(Collected data)
Segment Open

(* ===== verification/random.v ===== *)
(** * [libsponge/util/util.cc]: [get_random_generator]

    The generator [std::mt19937] and the seed sequence [std::seed_seq] of the
    standard library, as the C++ standard defines them ([rand.eng.mers] and
    [rand.util.seedseq]), and the function that makes a generator from 624
    numbers of [random_device], which are arguments. *)

From S2P Require Import Prelude.

(** ** [std::mt19937] *)

Module mt19937.

Definition state_size : nat := 624.
Definition shift_size : nat := 397.
Definition xor_mask : Z := 0x9908b0df.
Definition upper_mask : Z := 0x80000000.
Definition lower_mask : Z := 0x7fffffff.

(** The last [state_size] words of the sequence, the oldest first. *)
Definition t : Type := list Z.

(** The tempering of an output. *)
Definition temper (x : Z) : Z :=
  let z := Z.lxor x (Z.shiftr x 11) in
  let z := Z.lxor z (Z.land (u32 (Z.shiftl z 7)) 0x9d2c5680) in
  let z := Z.lxor z (Z.land (u32 (Z.shiftl z 15)) 0xefc60000) in
  Z.lxor z (Z.shiftr z 18).

(** The next word of the sequence. *)
Definition twist (x0 x1 xm : Z) : Z :=
  let y := Z.lor (Z.land x0 upper_mask) (Z.land x1 lower_mask) in
  Z.lxor (Z.lxor xm (Z.shiftr y 1)) (if Z.testbit y 0 then xor_mask else 0).

(** [operator()]. *)
Definition next (g : t) : Z * t :=
  let x := twist (nth 0 g 0) (nth 1 g 0) (nth shift_size g 0) in
  (temper x, tail g ++ [x]).

(** Seeding with one number, as by default. *)
Fixpoint seed_words (n : nat) (i x : Z) : list Z :=
  match n with
  | O => []
  | S n => x :: seed_words n (i + 1) (u32 (1812433253 * Z.lxor x (Z.shiftr x 30) + (i + 1)))
  end.

Definition default_seed : Z := 5489.
Definition of_number (value : Z) : t := seed_words state_size 0 (u32 value).

(** Seeding with the words that a seed sequence has generated: a state that is
    zero but for the bits never used is replaced. *)
Definition of_words (a : list Z) : t :=
  if (Z.shiftr (nth 0 a 0) 31 =? 0) && forallb (fun x => x =? 0) (tail a) then 0x80000000 :: tail a else a.

Fixpoint discard (n : nat) (g : t) : t :=
  match n with O => g | S n => discard n (next g).2 end.

End mt19937.

(** ** [std::seed_seq] *)

Module seed_seq.

Definition T (x : Z) : Z := Z.lxor x (Z.shiftr x 27).

Definition at_mod (b : list Z) (n : nat) (i : nat) : Z := nth (i mod n)%nat b 0.
Definition put_mod (b : list Z) (n : nat) (i : nat) (f : Z -> Z) : list Z := alter f (i mod n)%nat b.

(** The distances [p] and [q]. *)
Definition mix_size (n : nat) : nat :=
  if (623 <=? n)%nat then 11%nat else if (68 <=? n)%nat then 7%nat else if (39 <=? n)%nat then 5%nat
  else if (7 <=? n)%nat then 3%nat else ((n - 1) / 2)%nat.
Definition p_of (n : nat) : nat := ((n - mix_size n) / 2)%nat.
Definition q_of (n : nat) : nat := (p_of n + mix_size n)%nat.

(** One turn of the first loop: the numbers are mixed in. *)
Definition mix_in (v : list Z) (n : nat) (b : list Z) (k : nat) : list Z :=
  let p := p_of n in
  let q := q_of n in
  let r1 := u32 (1664525 * T (Z.lxor (Z.lxor (at_mod b n k) (at_mod b n (k + p)%nat)) (at_mod b n (k + n - 1)%nat))) in
  let r2 := u32 (r1 + (if (k =? 0)%nat then Z.of_nat (length v)
                       else if (k <=? length v)%nat then Z.of_nat (k mod n)%nat + nth (k - 1)%nat v 0
                       else Z.of_nat (k mod n)%nat)) in
  let b := put_mod b n (k + p)%nat (fun x => u32 (x + r1)) in
  let b := put_mod b n (k + q)%nat (fun x => u32 (x + r2)) in
  put_mod b n k (fun _ => r2).

(** One turn of the second loop. *)
Definition mix_up (n : nat) (b : list Z) (k : nat) : list Z :=
  let p := p_of n in
  let q := q_of n in
  let r3 := u32 (1566083941 * T (u32 (at_mod b n k + at_mod b n (k + p)%nat + at_mod b n (k + n - 1)%nat))) in
  let r4 := u32 (r3 - Z.of_nat (k mod n)%nat) in
  let b := put_mod b n (k + p)%nat (fun x => Z.lxor x r3) in
  let b := put_mod b n (k + q)%nat (fun x => Z.lxor x r4) in
  put_mod b n k (fun _ => r4).

(** [generate] into [n] words, for the numbers [v] of the sequence. *)
Definition generate (v : list Z) (n : nat) : list Z :=
  let m := Nat.max (length v + 1)%nat n in
  let b := foldl (mix_in v n) (replicate n 0x8b8b8b8b) (seq 0 m) in
  foldl (mix_up n) b (seq m n).

End seed_seq.

(** ** The function *)

(** [draws] are the numbers of [random_device]. *)
Definition get_random_generator (draws : list Z) : mt19937.t :=
  let seed_data := u32 <$> take mt19937.state_size draws in
  mt19937.of_words (seed_seq.generate seed_data mt19937.state_size).

(** ** The model and the standard *)

(** The value that the standard requires of the ten thousandth call. *)
Lemma mt19937_standard_value :
  (mt19937.next (mt19937.discard (Z.to_nat 9999) (mt19937.of_number mt19937.default_seed))).1 = 4123659995.
Proof. vm_compute. reflexivity. Qed.

Definition sample_generator : mt19937.t := get_random_generator ((fun i => Z.of_nat i * 2654435761) <$> seq 0 624).

(** The first, third and seven hundredth numbers of a generator seeded with a
    sequence. *)
Lemma seed_seq_values :
  (fun n => (mt19937.next (mt19937.discard n sample_generator)).1) <$> [0; 2; 699]%nat = [719116409; 751804500; 2362889139].
Proof. vm_compute. reflexivity. Qed.

(** ** Every number drawn fits in 32 bits *)

Lemma u32_land x : is_u32 x <-> Z.land x (Z.ones 32) = x.
Proof.
  rewrite Z.land_ones by lia. split; [intros [? ?]; by apply Z.mod_small|intros <-]. apply Z.mod_pos_bound. lia.
Qed.

Lemma land_lxor x y m : Z.land (Z.lxor x y) m = Z.lxor (Z.land x m) (Z.land y m).
Proof.
  apply Z.bits_inj'. intros n _. rewrite Z.land_spec, !Z.lxor_spec, !Z.land_spec.
  by destruct (Z.testbit x n), (Z.testbit y n), (Z.testbit m n).
Qed.

Lemma is_u32_lxor x y : is_u32 x -> is_u32 y -> is_u32 (Z.lxor x y).
Proof. rewrite !u32_land, land_lxor. congruence. Qed.

Lemma is_u32_lor x y : is_u32 x -> is_u32 y -> is_u32 (Z.lor x y).
Proof. rewrite !u32_land, Z.land_lor_distr_l. congruence. Qed.

Lemma is_u32_land x y : is_u32 y -> is_u32 (Z.land x y).
Proof. rewrite !u32_land, <- Z.land_assoc. congruence. Qed.

Lemma is_u32_shiftr x n : 0 <= n -> is_u32 x -> is_u32 (Z.shiftr x n).
Proof.
  intros Hn [H0 H1]. rewrite Z.shiftr_div_pow2 by done. assert (0 < 2 ^ n) by (apply Z.pow_pos_nonneg; lia).
  split; [apply Z.div_pos; lia|]. apply Z.div_lt_upper_bound; [lia|]. nia.
Qed.

Create HintDb words.
#[local] Hint Resolve is_u32_lxor is_u32_lor is_u32_land u32_range : words.
#[local] Hint Extern 2 (is_u32 (Z.shiftr _ _)) => apply is_u32_shiftr; [lia|] : words.
#[local] Hint Extern 3 (is_u32 _) => (split; vm_compute; congruence) : words.

Lemma temper_range x : is_u32 x -> is_u32 (mt19937.temper x).
Proof. intros Hx. unfold mt19937.temper. cbv zeta. auto 12 with words. Qed.

Lemma twist_range x0 x1 xm : is_u32 xm -> is_u32 (mt19937.twist x0 x1 xm).
Proof.
  intros Hm. unfold mt19937.twist. cbv zeta. apply is_u32_lxor; [|case_match; auto with words].
  apply is_u32_lxor; [done|]. apply is_u32_shiftr; [lia|]. apply is_u32_lor; apply is_u32_land; auto with words.
Qed.

Definition generator_wf (g : mt19937.t) : Prop := length g = 624%nat /\ Forall is_u32 g.

Lemma nth_u32 l n : Forall is_u32 l -> is_u32 (nth n l 0).
Proof. intros Hl. revert n. induction Hl; intros [|n]; cbn; auto; split; lia. Qed.

(** Each call yields a number of 32 bits and keeps the state's shape. *)
Lemma next_wf g : generator_wf g -> is_u32 (mt19937.next g).1 /\ generator_wf (mt19937.next g).2.
Proof.
  intros [Hl Hg]. unfold mt19937.next. cbn [fst snd]. set (x := mt19937.twist _ _ _).
  assert (is_u32 x) as Hx by (apply twist_range; by apply nth_u32). split; [by apply temper_range|]. split.
  - rewrite length_app. destruct g; [done|]. cbn in *. lia.
  - apply Forall_app. split; [|by apply Forall_singleton]. destruct g; [done|]. by apply Forall_cons in Hg as [_ ?].
Qed.

Lemma put_mod_wf b n i f : Forall is_u32 b -> (forall x, is_u32 x -> is_u32 (f x)) ->
  Forall is_u32 (seed_seq.put_mod b n i f) /\ length (seed_seq.put_mod b n i f) = length b.
Proof.
  intros Hb Hf. unfold seed_seq.put_mod. split; [|apply length_alter]. apply Forall_alter; [done|]. intros x Hx. apply Hf.
Qed.

Lemma put3_wf b n i1 i2 i3 f1 f2 f3 :
  Forall is_u32 b -> (forall x, is_u32 x -> is_u32 (f1 x)) -> (forall x, is_u32 x -> is_u32 (f2 x)) ->
  (forall x, is_u32 x -> is_u32 (f3 x)) ->
  let b' := seed_seq.put_mod (seed_seq.put_mod (seed_seq.put_mod b n i1 f1) n i2 f2) n i3 f3 in
  Forall is_u32 b' /\ length b' = length b.
Proof.
  intros Hb H1 H2 H3. destruct (put_mod_wf b n i1 f1 Hb H1) as [Hb1 L1]. destruct (put_mod_wf _ n i2 f2 Hb1 H2) as [Hb2 L2].
  destruct (put_mod_wf _ n i3 f3 Hb2 H3) as [Hb3 L3]. cbv zeta. split; [done|congruence].
Qed.

Lemma foldl_wf (f : list Z -> nat -> list Z) b l :
  (forall b k, Forall is_u32 b -> Forall is_u32 (f b k) /\ length (f b k) = length b) -> Forall is_u32 b ->
  Forall is_u32 (foldl f b l) /\ length (foldl f b l) = length b.
Proof.
  intros Hf. revert b. induction l as [|k l IH]; intros b Hb; [done|]. cbn. destruct (Hf b k Hb) as [H1 H2].
  destruct (IH _ H1) as [H3 H4]. split; [done|congruence].
Qed.

Lemma generate_wf v n : Forall is_u32 (seed_seq.generate v n) /\ length (seed_seq.generate v n) = n.
Proof.
  unfold seed_seq.generate. cbv zeta.
  destruct (foldl_wf (seed_seq.mix_in v n) (replicate n 0x8b8b8b8b) (seq 0 (Nat.max (length v + 1) n))) as [H1 L1].
  { intros b k Hb. unfold seed_seq.mix_in. cbv zeta. apply put3_wf; [done|intros; apply u32_range..]. }
  { apply Forall_replicate. word_lia. }
  destruct (foldl_wf (seed_seq.mix_up n) _ (seq (Nat.max (length v + 1) n) n)
              ltac:(intros b k Hb; unfold seed_seq.mix_up; cbv zeta; apply put3_wf; [done|intros; auto with words..]) H1) as [H2 L2].
  split; [exact H2|]. by rewrite L2, L1, length_replicate.
Qed.

Lemma of_words_wf a : Forall is_u32 a -> length a = 624%nat -> generator_wf (mt19937.of_words a).
Proof.
  intros Ha Hl. unfold mt19937.of_words. destruct a as [|x a]; [done|]. apply Forall_cons in Ha as [Hx Ha].
  case_match; [|split; [done|by constructor]]. split; [done|]. constructor; [word_lia|done].
Qed.

(** The generator that the program makes, and all numbers drawn from it. *)
Lemma random_generator_bounded draws n :
  generator_wf (mt19937.discard n (get_random_generator draws)) /\
  is_u32 (mt19937.next (mt19937.discard n (get_random_generator draws))).1.
Proof.
  assert (forall g, generator_wf g -> generator_wf (mt19937.discard n g)) as Hd.
  { induction n as [|n IH]; intros g Hg; [done|]. cbn. apply IH. by apply next_wf. }
  assert (generator_wf (get_random_generator draws)) as Hg.
  { unfold get_random_generator. cbv zeta. destruct (generate_wf (u32 <$> take mt19937.state_size draws) mt19937.state_size). by apply of_words_wf. }
  split; [by apply Hd|]. by apply next_wf, Hd.
Qed.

Segment Closed

(What is expected)
Whenever a line above includes the string "take", copy it.

(Answer for the task)
  let seed_data := u32 <$> take mt19937.state_size draws in
  { unfold get_random_generator. cbv zeta. destruct (generate_wf (u32 <$> take mt19937.state_size draws) mt19937.state_size). by apply of_words_wf. }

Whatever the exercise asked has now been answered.